Coup d’État contre l’État de droit
En outre, priver de prestations les étrangers qui travaillent, et donc cotisent, « reviendrait à obliger des personnes à financer un système dont elles ne bénéficieraient pas », souligne M. Caillaud. Autre conséquence, les employeurs pourraient « demander à être exemptés » des cotisations qu’ils paient pour les étrangers, ce qui rendrait l’embauche de salariés étrangers plus attractive… loin de l’objectif de Marine Le Pen, note-t-il.
Pour ne pas subir les foudres de la Cour européenne des droits de l’homme (CEDH) ou de la Cour européenne de justice (CJUE), qui ont rejeté des dispositions semblables, en 1996 en Autriche, 2003 en France ou 2005 en Allemagne, Marine Le Pen a aussi prévu d’inscrire dans la Constitution le principe d’une supériorité du droit français sur le droit international et européen. La France ne respecterait ainsi plus les traités qu’elle a pourtant signés.

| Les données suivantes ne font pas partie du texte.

(** Merging is idempotent, keeps the immutable selector and the template's labels, and takes
    everything else from the desired object. *)
Lemma mutateDeployment_idem desired live :
  psp_Containers (wk_Pod (ds_Template desired)) ≠ [] → NoDup (cn_Name <$> psp_Containers (wk_Pod (ds_Template desired))) →
  let once := mutateDeployment desired (Some live) in
  mutateDeployment desired (Some once) = once.
Proof.
  intros Hne Hnd. destruct (reconcileManagedContainer_spec (psp_Containers (wk_Pod (ds_Template live))) _ Hne Hnd) as (_ & _ & Hid).
  cbn. unfold mutateDeployment, reconcileManagedPodSpec at 1. cbn. rewrite Hid. f_equal.
  destruct (str_eqb (ds_Strategy live).1 _) eqn:E; [by rewrite E|]. simpl. by rewrite (proj2 (str_eqb_eq _ _)).
Qed.

(** Nothing is written to an object of another controller. *)
Lemma createOrUpdate_foreign {Spec : Type} `{EqDecision Spec} cb (mutate : option Spec → Spec) live o w :
  or_UID o ≠ cb_UID cb → createOrUpdate cb mutate (mkAttempt (GetOK (live, Some o)) w) = ApplyFailed.
Proof. intros Ho. unfold createOrUpdate. simpl. by rewrite (proj2 (str_eqb_neq _ _)). Qed.

(** A successful attempt: the object was found as desired, or the desired one was written. *)
Definition appliedBy {Spec : Type} (cb : CacheBackend) (mutate : option Spec → Spec) (a : Attempt Spec) (w : option Spec) : Prop :=
  match at_Get a with
  | GetErr => False
  | GetNotFound => w = Some (mutate None) ∧ at_Write a = WriteOK
  | GetOK (live, owner) =>
      is_Some (SetControllerReference cb owner) ∧
      match w with
      | Some s => s = mutate (Some live) ∧ at_Write a = WriteOK
      | None => mutate (Some live) = live
      end
  end.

Pour Dominique Rousseau, c’est « un coup d’État contre l’État de droit ».
Mais « ce n’est pas une directive européenne qui empêche de restreindre le regroupement familial, c’est le droit de vivre en famille. Ce n’est pas une directive européenne qui empêche de limiter l’asile. C’est notre Constitution » et ses principes fondamentaux, rappelle M. Slama.